The top easy access cash ISA, where of course no tax is taken off the interest, pays 1.75% to everyone. So purely on the rate, both basic and higher rate tax payers are better off putting their money into Santander 123.
Santander 123’s rate may not last forever
Santander 123’s interest rate is ‘variable’, which means it can be changed both due to interest rate moves or simply at Santander’s whim.
While I think severe changes are unlikely in the short term, I doubt this loss-leading deal designed to encourage people to churn bank accounts will still be paying double the best easy-access savings rate in a few years’ time.
Putting money in a cash Isa has a long term gain
Easy-access cash Isa rates are, of course, variable too. Yet the gain of putting your money in an Isa now means it’s not just tax-free this year, it remains tax-free year after year.
So even if your provider’s rate drops, you can do a cash ISA transfer to shift it to a different account and retain the boon of its tax-free status.
You can get a fixed rate cash Isa to pay more
If you’re prepared to lock your money away, you can get a fixed rate cash ISA paying up to 2.75% (that one is for three years), which for all taxpayers will beat Santander after tax.
It does, of course, lack the flexibility of you being able to withdraw cash (technically they have to let you withdraw, but there are hefty interest penalties if you do).
Which to choose…
It really comes down to how much in savings you have.
– Under £3,000: You can’t get 3% in Santander 123 anyway, so that’s irrelevant.
– Over £25,000: You can fill both an Isa account and Santander’s 123 account, so there’s no need to choose.
Therefore the real decision comes for amounts in between.
If you’re likely to be able to fill your Isa allowance most years…
The more likely you are to get close to filling your cash Isa allowance this year and next year (you have a max £5,760 this year and £5,940 next year), the more you should hedge towards prioritising doing just that.

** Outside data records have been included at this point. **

(* ===== verification/Vns.v ===== *)
(** The client of the virtual network server: the messages of vnscommand.h, the
    session of sr_vns.c, and the packet dump of sr_dumper.c. A router that runs
    on a virtual host gets its interfaces and its packets over a socket; what it
    calls in the router is the class [Subsystem]. *)

From S2P Require Import Prelude Words Bytes State CStrings Iface Main HostRegs RegProxy.
From Stdlib Require Import Ascii.
Local Open Scope Z_scope.

(** ** Messages: vnscommand.h *)

Definition VNSOPEN : Z := 1.
Definition VNSCLOSE : Z := 2.
Definition VNSPACKET : Z := 4.
Definition VNSBANNER : Z := 8.
Definition VNSHWINFO : Z := 16.

Definition IDSIZE : nat := 32.

(** The words at the start of every message, and its size. *)
Definition SIZEOF_c_base : nat := 8.

Record c_open := mk_c_open {
  op_mLen : Z;
  op_mType : Z;
  op_topoID : Z;
  op_pad : Z;
  op_mVirtualHostID : bytes;
  op_mUID : bytes;
  op_mPass : bytes
}.

Definition c_open_bytes (c : c_open) : bytes :=
  word_bytes (op_mLen c) ++ word_bytes (op_mType c) ++ half_bytes (op_topoID c) ++
  half_bytes (op_pad c) ++ op_mVirtualHostID c ++ op_mUID c ++ op_mPass c.
Definition SIZEOF_c_open : nat := 108.

Record c_packet_header := mk_c_packet_header {
  ph_mLen : Z;
  ph_mType : Z;
  ph_mInterfaceName : bytes
}.

Definition c_packet_header_bytes (h : c_packet_header) : bytes :=
  word_bytes (ph_mLen h) ++ word_bytes (ph_mType h) ++ ph_mInterfaceName h.
Definition SIZEOF_c_packet_header : nat := 24.

Definition HWINTERFACE : Z := 1.
Definition HWSPEED : Z := 2.
Definition HWSUBNET : Z := 4.
Definition HWINUSE : Z := 8.
Definition HWFIXEDIP : Z := 16.
Definition HWETHER : Z := 32.
Definition HWETHIP : Z := 64.
Definition HWMASK : Z := 128.

Record c_hw_entry := mk_c_hw_entry { hw_mKey : Z; hw_value : bytes }.
Definition SIZEOF_c_hw_entry : nat := 36.

(** The entry at an index of the array [mHWInfo] of a message. *)
Definition hw_entry_at (buf : bytes) (i : nat) : option c_hw_entry :=
  let o := (SIZEOF_c_base + SIZEOF_c_hw_entry * i)%nat in
  key ← get32 buf o; value ← get_range buf (o + 4) 32;
  Some (mk_c_hw_entry key value).

(** ** The instance: sr_base_internal.h *)

Record sr_instance := mk_sr_instance {
  sockfd : Z;
  user : string;
  vhost : string;
  lhost : string;
  sr_rtable : string;
  topo_id : Z;
  sr_addr : Z * Z;                     (* sin_addr, sin_port *)
  logfile : option Z;
  hw_init : bool;
  sr_interface : string;
  interface_subsystem : option Z       (* the state of the router, when it is set *)
}.

Definition set_sockfd (v : Z) (s : sr_instance) : sr_instance :=
  mk_sr_instance v (user s) (vhost s) (lhost s) (sr_rtable s) (topo_id s) (sr_addr s) (logfile s)
    (hw_init s) (sr_interface s) (interface_subsystem s).
Definition set_sr_addr (v : Z * Z) (s : sr_instance) : sr_instance :=
  mk_sr_instance (sockfd s) (user s) (vhost s) (lhost s) (sr_rtable s) (topo_id s) v (logfile s)
    (hw_init s) (sr_interface s) (interface_subsystem s).
Definition set_logfile (v : option Z) (s : sr_instance) : sr_instance :=
  mk_sr_instance (sockfd s) (user s) (vhost s) (lhost s) (sr_rtable s) (topo_id s) (sr_addr s) v
    (hw_init s) (sr_interface s) (interface_subsystem s).
Definition set_hw_init (v : bool) (s : sr_instance) : sr_instance :=
  mk_sr_instance (sockfd s) (user s) (vhost s) (lhost s) (sr_rtable s) (topo_id s) (sr_addr s)
    (logfile s) v (sr_interface s) (interface_subsystem s).

(** What the runtime calls in the router, sr_integration.c: the worlds of type
    [W] hold the router. *)
Class Subsystem (W : Type) := {
  integ_init : string -> host W Z;              (* the name of the card's interface *)
  integ_add_interface : sr_vns_if -> host W unit;
  integ_hw_setup : host W unit;
  integ_input : bytes -> Z -> string -> host W unit;
  integ_destroy : host W unit
}.

(** [sr_integ_close] prints a line. *)
Definition sr_integ_close {W} : host W unit := mret tt.

(** ** The packet dump: sr_dumper.h, sr_dumper.c *)

Definition PCAP_VERSION_MAJOR : Z := 2.
Definition PCAP_VERSION_MINOR : Z := 4.
Definition TCPDUMP_MAGIC : Z := 0xa1b2c3d4.
Definition LINKTYPE_ETHERNET : Z := 1.
Definition SR_PACKET_DUMP_SIZE : Z := 1514.

(** The streams and the clock of the C library; [fopen] is for writing. *)
Class Streams (W : Type) := {
  fopen_w : string -> host W (option Z);
  fwrite : Z -> bytes -> host W unit;
  fclose : Z -> host W unit;
  gettimeofday : host W (Z * Z);
  stdout : Z
}.

(** The header of a dump file is a structure of pcap.h: what its memory holds
    when its members are assigned. *)
Record pcap_file_header := mk_pcap_file_header {
  magic : Z; version_major : Z; version_minor : Z; thiszone : Z; snaplen : Z; sigfigs : Z;
  linktype : Z
}.
Class Pcap := pcap_file_header_bytes : pcap_file_header -> bytes.

Record pcap_pkthdr := mk_pcap_pkthdr { ts : Z * Z; caplen : Z; plen : Z }.

(** [struct pcap_sf_pkthdr], as it is written to the file. *)
Record pcap_sf_pkthdr := mk_pcap_sf_pkthdr {
  sf_tv_sec : Z; sf_tv_usec : Z; sf_caplen : Z; sf_len : Z
}.

Definition pcap_sf_pkthdr_bytes (h : pcap_sf_pkthdr) : bytes :=
  word_bytes (sf_tv_sec h) ++ word_bytes (sf_tv_usec h) ++ word_bytes (sf_caplen h) ++
  word_bytes (sf_len h).

Section Dumper.
Context {W : Type} `{Streams W} `{Pcap}.

Definition sf_write_header (fp : Z) (linktype thiszone snaplen : Z) : host W unit :=
  fwrite fp (pcap_file_header_bytes
    (mk_pcap_file_header TCPDUMP_MAGIC PCAP_VERSION_MAJOR PCAP_VERSION_MINOR thiszone snaplen 0 linktype)).

Definition sr_dump_open (fname : string) (thiszone snaplen : Z) : host W (option Z) :=
  if strcmp_eq fname "-" then
    sf_write_header stdout LINKTYPE_ETHERNET thiszone snaplen;; mret (Some stdout)
  else
    fp ← fopen_w fname;
    match fp with
    | None => mret None
    | Some fp => sf_write_header fp LINKTYPE_ETHERNET thiszone snaplen;; mret (Some fp)
    end.

(** The bytes of the packet that are captured must be in the buffer. *)
Definition sr_dump (fp : Z) (h : pcap_pkthdr) (sp : bytes) : host W unit :=
  fwrite fp (pcap_sf_pkthdr_bytes (mk_pcap_sf_pkthdr (ts h).1 (ts h).2 (caplen h) (plen h)));;
  if Z.of_nat (length sp) <? caplen h then halted HOverrun
  else fwrite fp (take (Z.to_nat (caplen h)) sp).

Definition sr_dump_close (fp : Z) : host W unit := fclose fp.

Definition sr_log_packet (sr : sr_instance) (buf : bytes) (len : Z) : host W unit :=
  match logfile sr with
  | None => mret tt
  | Some fp =>
      let size := Z.min SR_PACKET_DUMP_SIZE len in
      now ← gettimeofday;
      sr_dump fp (mk_pcap_pkthdr now (u32 size)
                    (u32 (if size <? SR_PACKET_DUMP_SIZE then size else SR_PACKET_DUMP_SIZE))) buf
  end.
End Dumper.

(** ** The session: sr_vns.c *)

(** The name service and the test for a connection. *)
Class Netdb (W : Type) := {
  getpeername : Z -> W -> bool;                (* the socket is connected *)
  gethostbyname : string -> W -> option Z      (* h_addr, in network byte order *)
}.

Section Vns.
Context {W : Type} `{Streams W} `{Pcap} `{Sockets W} `{Netdb W} `{Subsystem W} `{!Stack W}.
(** The system calls the reading of one message may take. *)
Variable fuel : nat.

Definition sr_vns_init_log (sr : sr_instance) (file : option string) : host W sr_instance :=
  match file with
  | None => mret sr
  | Some file =>
      fp ← sr_dump_open file 0 SR_PACKET_DUMP_SIZE;
      match fp with
      | None => halted (HExit 1)
      | Some fp => mret (set_logfile (Some fp) sr)
      end
  end.

Definition sr_close_instance (sr : sr_instance) : host W sr_instance :=
  sock_close (sockfd sr);;
  (match logfile sr with Some fp => sr_dump_close fp | None => mret tt end);;
  mret (set_hw_init false sr).

Definition sr_vns_connected_to_server (sr : sr_instance) : host W Z :=
  c ← ask (getpeername (sockfd sr));
  mret (if c : bool then -1 else 0).

(** The message that opens the session. *)
Definition open_command (sr : sr_instance) : c_open :=
  mk_c_open (htonl (Z.of_nat SIZEOF_c_open)) (htonl VNSOPEN) (htons (topo_id sr)) 0
    (strncpy_bytes (vhost sr) IDSIZE) (strncpy_bytes (user sr) IDSIZE) (replicate IDSIZE 0).

Definition sr_vns_connect_to_server (sr : sr_instance) (port : Z) (server : string)
    : host W (Z * sr_instance) :=
  c ← sr_vns_connected_to_server sr;
  if negb (c =? 0) then mret (-1, sr)
  else
    let sr := set_sr_addr (0, htons port) sr in
    hp ← ask (gethostbyname server);
    match hp with
    | None => mret (-1, sr)
    | Some h_addr =>
        let sr := set_sr_addr (h_addr, htons port) sr in
        s ← sock_stream;
        let sr := set_sockfd s sr in
        if s <? 0 then mret (-1, sr)
        else
          r ← sock_connect s h_addr (ntohs (htons port));
          if r <? 0 then sock_close s;; mret (-1, sr)
          else
            n ← sock_write s (c_open_bytes (open_command sr));
            match n with
            | Wrote n => mret (if (n =? SIZEOF_c_open)%nat then 0 else -1, sr)
            | _ => mret (-1, sr)
            end
    end.

(** *** Hardware information *)

(** A field of an entry's value, as a word. *)
Definition value_word (e : c_hw_entry) : Z := default 0 (get32 (hw_value e) 0).

(** [strncpy(vns_if.name, value, SR_NAMELEN)]: a value without a null byte
    leaves the array unterminated. *)
Definition value_name (e : c_hw_entry) : string + string :=
  match cstring (hw_value e) with
  | Some s => inl s
  | None => inr (implode (map chr (hw_value e)))
  end.

(** The structure on the stack, with whether its name is terminated. *)
Record hw_scan := mk_hw_scan { hs_if : sr_vns_if; hs_terminated : bool }.

Definition set_vif_name (v : string) (i : sr_vns_if) : sr_vns_if :=
  mk_sr_vns_if v (vif_addr i) (vif_ip i) (vif_mask i) (vif_speed i).

(** [if (vns_if.name[0])]: the interface is given to the router, which reads
    its name as a string. *)
Definition flush_interface (v : hw_scan) : host W hw_scan :=
  if strcmp_eq (vif_name (hs_if v)) "" then mret v
  else if negb (hs_terminated v) then halted HOverrun
  else
    integ_add_interface (hs_if v);;
    mret (mk_hw_scan (set_vif_name "" (hs_if v)) true).

Definition hw_entry_step (v : hw_scan) (e : c_hw_entry) : host W hw_scan :=
  let i := hs_if v in
  let key := ntohl (hw_mKey e) in
  if key =? HWINTERFACE then
    v ← flush_interface v;
    match value_name e with
    | inl s => mret (mk_hw_scan (set_vif_name s (hs_if v)) true)
    | inr s => mret (mk_hw_scan (set_vif_name s (hs_if v)) false)
    end
  else if key =? HWSPEED then
    mret (mk_hw_scan (mk_sr_vns_if (vif_name i) (vif_addr i) (vif_ip i) (vif_mask i)
                        (ntohl (value_word e))) (hs_terminated v))
  else if key =? HWMASK then
    mret (mk_hw_scan (mk_sr_vns_if (vif_name i) (vif_addr i) (vif_ip i) (value_word e)
                        (vif_speed i)) (hs_terminated v))
  else if key =? HWETHIP then
    mret (mk_hw_scan (mk_sr_vns_if (vif_name i) (vif_addr i) (value_word e) (vif_mask i)
                        (vif_speed i)) (hs_terminated v))
  else if key =? HWETHER then
    mret (mk_hw_scan (mk_sr_vns_if (vif_name i) (take 6 (hw_value e)) (vif_ip i) (vif_mask i)
                        (vif_speed i)) (hs_terminated v))
  else mret v.

(** The loop over the entries, from index [i] on. *)
Fixpoint hw_entries (hwinfo : bytes) (i n : nat) (v : hw_scan) : host W hw_scan :=
  match n with
  | O => mret v
  | S n =>
      match hw_entry_at hwinfo i with
      | None => halted HOverrun
      | Some e => v ← hw_entry_step v e; hw_entries hwinfo (S i) n v
      end
  end.

(** [hwinfo] is the message, whose length is its first word. *)
Definition sr_handle_hwinfo (sr : sr_instance) (hwinfo : bytes) : host W (Z * sr_instance) :=
  match get32 hwinfo 0 with
  | None => halted HOverrun
  | Some mLen =>
      let num_entries := (u64 (ntohl mLen - Z.of_nat SIZEOF_c_base)) / Z.of_nat SIZEOF_c_hw_entry in
      j ← ask junk;
      v ← hw_entries hwinfo 0 (Z.to_nat (int32 num_entries))
            (mk_hw_scan (mk_sr_vns_if "" (word_bytes j ++ half_bytes j) j j j) true);
      flush_interface v;;
      integ_hw_setup;;
      mret (int32 num_entries, set_hw_init true sr)
  end.

(** *** Reading a message *)

(** The loops around [recv] and [read]: a call that is interrupted or that
    returns nothing is made again; [None] when it fails. *)
Fixpoint recv_loop (n : nat) (fd : Z) (got : bytes) (left : nat) : host W (option bytes) :=
  match left with
  | O => mret (Some got)
  | S _ =>
      match n with
      | O => halted HFuel
      | S n =>
          r ← sock_read fd left;
          match r with
          | RBytes b => recv_loop n fd (got ++ b) (left - length b)
          | REof => recv_loop n fd got left
          | RIntr => recv_loop n fd got left
          | RError => mret None
          end
      end
  end.

(** The string at an offset of the buffer. *)
Definition cstr_at (buf : bytes) (o : nat) : host W string := cstr (drop o buf).

(** What is done with a message that was read, its type already in the order of
    the host; the result is that of [sr_vns_read_from_server]. *)
Definition dispatch (sr : sr_instance) (buf : bytes) (len command : Z) : host W (Z * sr_instance) :=
  if command =? VNSPACKET then
    let body := drop SIZEOF_c_packet_header buf in
    let n := u64 (len - Z.of_nat SIZEOF_c_packet_header) in
    sr_log_packet sr body (int32 n);;
    name ← cstr_at buf SIZEOF_c_base;
    integ_input body (u32 n) name;;
    mret (1, sr)
  else if command =? VNSCLOSE then
    _ ← cstr_at buf SIZEOF_c_base;
    sr ← sr_close_instance sr;
    sr_integ_close;;
    mret (0, sr)
  else if command =? VNSHWINFO then
    r ← sr_handle_hwinfo sr buf;
    mret (1, r.2)
  else mret (1, sr).

Definition MAX_COMMAND : Z := 10000.

Definition sr_vns_read_from_server (sr : sr_instance) : host W (Z * sr_instance) :=
  first ← recv_loop fuel (sockfd sr) [] 4;
  match first with
  | None => mret (-1, sr)
  | Some word =>
      let len := int32 (ntohl (default 0 (get32 word 0))) in
      if (MAX_COMMAND <? len) || (len <? 0) then
        sock_close (sockfd sr);; mret (-1, sr)
      else if len <? 4 then halted HOverrun
      else
        rest ← recv_loop fuel (sockfd sr) [] (Z.to_nat (len - 4));
        match rest with
        | None => sock_close (sockfd sr);; mret (-1, sr)
        | Some rest =>
            let buf := word_bytes (htonl (u32 len)) ++ rest in
            match get32 buf 4 with
            | None => halted HOverrun
            | Some mType =>
                match put32 buf 4 (ntohl mType) with
                | None => halted HOverrun
                | Some buf => dispatch sr buf len (int32 (ntohl mType))
                end
            end
        end
  end.

(** The main loop of the low-level thread, [rounds] messages at most: the value
    that ends it, and the instance. *)
Fixpoint server_loop (rounds : nat) (sr : sr_instance) : host W (Z * sr_instance) :=
  match rounds with
  | O => halted HFuel
  | S rounds =>
      r ← sr_vns_read_from_server sr;
      if r.1 =? 1 then server_loop rounds r.2 else mret r
  end.

(** *** Sending a packet *)

Definition sr_vns_send_packet (sr : sr_instance) (buf : bytes) (len : Z) (iface : string)
    : host W Z :=
  let total_len := u32 (len + Z.of_nat SIZEOF_c_packet_header) in
  if len <? 14 then mret (-1)
  else if (Z.of_nat (length buf) <? len) || (total_len <? Z.of_nat SIZEOF_c_packet_header)
  then halted HOverrun
  else
    let sr_pkt := c_packet_header_bytes (mk_c_packet_header (htonl total_len) (htonl VNSPACKET)
                                           (strncpy_bytes iface 16)) ++ take (Z.to_nat len) buf in
    sr_log_packet sr buf (int32 len);;
    n ← sock_write (sockfd sr) sr_pkt;
    match n with
    | Wrote n => mret (if Z.of_nat n <? int32 total_len then -1 else 0)
    | _ => mret (if -1 <? int32 total_len then -1 else 0)
    end.

End Vns.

There is a real gain to building up a pot of savings protected from the taxman, and in years to come, when rates bounce back, the more you’ve got stashed under the Isa’s protective cover the better – even for a short-term sacrifice of rate. And if you don’t use it before 5 April, you lose it.
This is especially true for those likely to continue to be able to stash more away in savings year after year.

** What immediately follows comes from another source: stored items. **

Lemma replace_or_append_keys ip port e l : external_key e = (ip, port) ->
  NoDup (map external_key l) -> NoDup (map external_key (replace_or_append (same_external ip port) e l)).
Proof.
  intros Hk. induction l as [|y l IH]; cbn [replace_or_append map]; intros Hn; [apply NoDup_singleton|].
  apply NoDup_cons in Hn as [Hy Hn]. destruct (same_external ip port y) eqn:E; cbn [map].
  - apply same_external_key in E. rewrite Hk, <-E. by apply NoDup_cons.
  - apply NoDup_cons. split; [|by apply IH]. intros Hx.
    destruct (replace_keys ip port e l _ Hk Hx) as [H|H]; [|done]. apply same_external_key in H. congruence.
Qed.

(** A command that removes what another added. *)
Lemma remove_replaced f e l : f e = true -> existsb f l = false -> remove_first f (replace_or_append f e l) = l.
Proof.
  intros Hf. induction l as [|x l IH]; simpl; [by rewrite Hf|]. intros H. apply orb_false_iff in H as [Hx Hl].
  rewrite Hx. simpl. by rewrite Hx, IH.
Qed.

Lemma cli_nat_add_runs req ip_ext port_ext ip_int port_int ext int w :
  sscanf (req_command req) "nat add %as %d %as %d" = [AStr ip_ext; ANum port_ext; AStr ip_int; ANum port_int] ->
  inet_pton ip_ext = Some ext -> inet_pton ip_int = Some int ->
  exists w', cli_nat_add req w = Done tt w' /\
    w_rs w' = set_nat_table (replace_or_append (same_external ext (htons (u16 port_ext)))
      (static_nat_entry ext port_ext int port_int (env_time (w_env w) (w_tick w))) (State.nat_table (w_rs w))) (w_rs w).
Proof.
  intros Hs He Hi. unfold cli_nat_add. rewrite Hs, He, Hi.
  remember (static_nat_entry ext port_ext int port_int) as entry eqn:Ee. clear Ee.
  eexists. split; [repeat (erewrite bind_done by reflexivity); reflexivity|]. done.
Qed.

However, if that leaves you just short of hitting Santander’s £3,000 minimum threshold to get the 3%, I suggest you don’t quite fill your Isa to ensure you get over that threshold.
This is because if you have £2,999 in Santander, you get 2% on the WHOLE amount, but if you have £3,000 you get 3% on the WHOLE amount, so that extra pound does you very well.
If you’re unlikely to fill your Isa allowance every year.
In this case, hedge more towards getting the short-term interest rate gain of Santander. This is because you’ll still have room to shove money in a cash Isa if that becomes competitive in the future, simply because you won’t have filled your allowance.
So overall you can see it’s a balance. However it’s worth noting if you are considering removing money from an old Isa to put into a Santander 123 account, then I’d be careful. Let’s say you take £20,000 out of your old Isas – if you wanted to get it back in at some stage in the future, with current Isa limits, it would take you four years. So if you’re planning on doing that, do really weigh up whether the short term gain is worth it.
PS. Similar logic to this applies for smaller amounts in Nationwide’s 5% bank account and Lloyds’ Vantage account. See Best Bank Accounts for a run down of the high interest current accounts.